During the premiere episode, Los Angeles Clippers players DeAndre Jordan and Blake Griffin were featured in a sketch called "Blake Like Me." The sketch also featured Macdonald, who hired a makeup artist to disguise him as Blake Griffin so he could go undercover in the NBA. Macdonald's undercover-Griffin then joins his teammate Jordan on the practice court, and Macdonald's voice is dubbed-in for the undercover-Griffin. Jordan can't understand why his teammate is playing so poorly (i.e. airballs, awkward moments and even a sky-hook), until the real Blake Griffin enters the practice court and the undercover-Griffin runs away when confronted.

===Running gags===
Macdonald sometimes uses running gags during the show.

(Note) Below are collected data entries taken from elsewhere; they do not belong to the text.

(** C4: an exception raised by any statement of the conversion makes
    [convert_play] return [None]; no exception leaves [convert_play]; in
    particular a record without [score], [mid] or [createdAt] (or whose
    timestamp wrapper lacks the date), or whose score or timestamp does not
    coerce to an integer, is skipped; and the loop over a batch that
    contains such a record still returns its list. *)
Theorem conversion_errors_are_skips (play : json) :
  (∀ e, convert_play_body play = Raise e → convert_play play = Ok None) ∧
  (∀ e, convert_play play ≠ Raise e) ∧
  (∀ k e, k ∈ ["score"; "mid"; "createdAt"; "clear"; "type"] →
     getitem play k = Raise e → convert_play play = Ok None) ∧
  (∀ e, getitem play "score" ≫= py_int = Raise e → convert_play play = Ok None) ∧
  (∀ e, py_get play "exscore" (JInt 0) ≫= py_gt_zero = Raise e →
     convert_play play = Ok None) ∧
  (∀ e, (getitem play "createdAt" ≫= λ c, getitem c "$$date") ≫= py_int = Raise e →
     convert_play play = Ok None) ∧
  (∀ preserve_fails before after score_results,
     ∃ outs, convert_scores preserve_fails (before ++ play :: after) score_results
             = Ok outs).
Proof.
  split_and!.
  - intros e He. unfold convert_play. by rewrite He.
  - intros e. destruct (convert_play_returns play) as [r ->]. done.
  - intros k e Hk He. apply convert_play_not_Some.
    intros out (score & positive & exscore & mid & time & x & lamp & y & difficulty
                & (? & ? & _)%bind_Ok & _ & _ & ? & (? & (? & ? & _)%bind_Ok & _)%bind_Ok
                & ? & _ & ? & _)%convert_play_Some.
    repeat (apply elem_of_cons in Hk as [-> | Hk]; [congruence|]).
    by apply elem_of_nil in Hk.
  - intros e He. apply convert_play_not_Some.
    intros out (score & ? & ? & ? & ? & ? & ? & ? & ? & ? & _)%convert_play_Some.
    congruence.
  - intros e He. apply convert_play_not_Some.
    intros out (? & ? & ? & ? & ? & ? & ? & ? & ? & _ & ? & _)%convert_play_Some.
    congruence.
  - intros e He. apply convert_play_not_Some.
    intros out (? & ? & ? & ? & ? & ? & ? & ? & ? & _ & _ & _ & _ & ? & _)
               %convert_play_Some.
    congruence.
  - intros. rewrite convert_scores_spec. eauto.
Qed.

End loop.

(** ** [load_plays_database] and [filter_user_scores] *)

Lemma py_get_non_dict (x : json) (k : string) (d : json) :
  is_dict x = false → py_get x k d = Raise AttributeError.
Proof. by destruct x. Qed.

Lemma py_get_eq_str (x : json) (k s : string) :
  is_dict x = true →
  (λ v, py_eq_str v s) <$> py_get x k JNone = Ok (field_is x k s).
Proof.
  destruct x as [| |entries]; simpl; try done. intros _.
  by destruct (dict_lookup k entries) as [[[]| |]|].
Qed.

(** The lines read before a failure are the first lines of the text. *)
Lemma lines_before_failure_from_prefix (n : nat) (s cur : string) :
  String.length s ≤ n →
  lines_before_failure_from cur s `prefix_of` text_lines_from cur s.
Proof.
  revert s cur. induction n as [|n IH]; intros s cur Hn.
  - destruct s; [|simpl in Hn; lia]. apply prefix_nil.
  - destruct s as [|c rest]; [apply prefix_nil|]. simpl in Hn. simpl.
    destruct (bool_decide (c = LF)).
    { apply prefix_cons, IH. lia. }
    destruct (bool_decide (c = CR)); [|apply IH; lia].
    destruct rest as [|c' rest']; [apply prefix_nil|]. simpl in Hn.
    destruct (bool_decide (c' = LF)); apply prefix_cons, IH; simpl; lia.
Qed.

Lemma file_lines_prefix (f : file) : file_lines f `prefix_of` text_lines (f_text f).
Proof.
  unfold file_lines. destruct (f_fails f); [|done].
  by apply (lines_before_failure_from_prefix (String.length (f_text f))).
Qed.

Section loader.
Context `{PyBuiltins}.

- Medical Correspondent Burgess Meredith: After discussing a sports topic involving a leg injury, Macdonald says, "We now go to Medical Correspondent Burgess Meredith," then turns to an image of Burgess Meredith and asks him for a diagnosis. The image is a short clip of Meredith, from the movie Rocky, sternly admonishing Rocky not to have sex because "women weaken legs." For example, during the May 17, 2011, episode, Macdonald asks Meredith what could be causing pain in Tiger Woods' left leg. Meredith's diagnosis: "Women weaken legs."
- Sad Bill Cosby: After discussing a sports topic, Macdonald says, "We now go to Legal Correspondent Sad Bill Cosby," then turns to an image of Bill Cosby and asks him yes-or-no questions. The image is a short clip of Cosby shaking his head "no" with a disgruntled look on his face during a previous appearance on Larry King Live.
- Sad Jack Nicholson: After discussing a sports topic, Macdonald says, "We now go to NBA Correspondent Sad Jack Nicholson," then turns to an image of Jack Nicholson and asks him yes-or-no questions. The image is a short clip of Nicholson shaking his head "no" with a disgruntled look on his face.

==Ratings==
- The 4-12-2011 premiere of Sports Show with Norm Macdonald drew 1.011 million viewers, 0.6/2 adults 18–49.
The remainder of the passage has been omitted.